The league had its first games on May 30, 1943, with all the teams located in the Midwest, near Chicago. At a stadium in Rockford, Illinois, only 700 people watched Jochum and the Blue Sox defeat the Rockford Peaches, 4-3, on opening day. League attendance started off small, and many of those who went to the games did so for the novelty of seeing women play baseball.
“You got a lot of people that liked to see the legs and laugh, but they didn’t expect to see you play good baseball,” player Lavonne “Pepper” Paire said in 1992. “We got them out there maybe because of our uniforms, maybe because of the publicity, but we kept them there because we played damn good baseball.”
Indeed, the players soon began winning over more fans with their talents.

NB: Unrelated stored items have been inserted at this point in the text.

Definition with_variants (item : MediaItem.t) (vs : list Variant.t)
  : MediaItem.t :=
  MediaItem.make (MediaItem.type item) (MediaItem.url item)
    (MediaItem.download_url item) (MediaItem.thumbnail_url item)
    (MediaItem.duration item) (MediaItem.width item) (MediaItem.height item)
    (MediaItem.size item) vs (MediaItem.best_quality item)
    (MediaItem.available_qualities item)
    (MediaItem.available_resolutions item).

(** The variant made up for an item that has none. *)
Definition fallback_variant (item : MediaItem.t) : Variant.t :=
  let resolution :=
    or_default (or_else (getResolutionFromUrl (MediaItem.url item))
                        (MediaItem.size item))
               "unknown" in
  Variant.make (MediaItem.url item)
    (getQualityFromResolution (Some resolution)) None None resolution.

(** The callback of [mediaItems.map] in [enhanceMediaWithResolutions]. *)
Definition enhance (item : MediaItem.t) : MediaItem.t :=
  match MediaItem.type item with
  | video | gif =>
      let item1 :=
        match MediaItem.variants item with
        | [] => with_variants item [fallback_variant item]
        | _ => item
        end in
      let sorted := sort by_pixels (MediaItem.variants item1) in
      let item2 := with_variants item1 sorted in
      match sorted with
      | [] => item2
      | first :: _ =>
          MediaItem.make (MediaItem.type item2)
            (Variant.url first) (Variant.url first)
            (MediaItem.thumbnail_url item2) (MediaItem.duration item2)
            (MediaItem.width item2) (MediaItem.height item2)
            (MediaItem.size item2) sorted
            (Some (Variant.quality first))
            (Some (new_Set (filter known (map Variant.quality sorted))))
            (Some (new_Set (filter known (map Variant.resolution sorted))))
      end
  | photo => item
  end.

(** [enhanceMediaWithResolutions(mediaItems, tweetId)] *)
Definition enhanceMediaWithResolutions (mediaItems : list MediaItem.t)
  (tweetId : string) : list MediaItem.t :=
  map enhance mediaItems.

(** *** The download summary *)

(** What the handler needs of the host's [Date]: the current time as an
    ISO string, and [new Date(x).toISOString()] for a number of
    milliseconds and for a string, [None] when it throws a RangeError. *)
Record Host : Type := {
  now : string;
  iso_of_millis : Z -> option string;
  iso_of_text : string -> option string
}.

Wally Pipp, a former New York Yankees first baseman, called one player, Dorothy “Dottie” Kamenshek, “the fanciest fielding first baseman I’ve ever seen, man or woman.”
The players not only helped take people’s minds off the war, they also captured the patriotic mood of the country. During the playing of the national anthem before each game, the two teams lined up from home plate down the first and third baselines in the shape of a “V” for victory. The ballplayers—many of whom had husbands, boyfriends, or brothers off fighting—also played exhibition games at Army training camps and hospitals.
By 1945, the year the war ended, the league’s popularity had exploded, with at least one team even outdrawing the local men’s semipro squad. The league’s popularity reached a peak three years later, expanding to 10 teams and attracting more than 900,000 fans to games.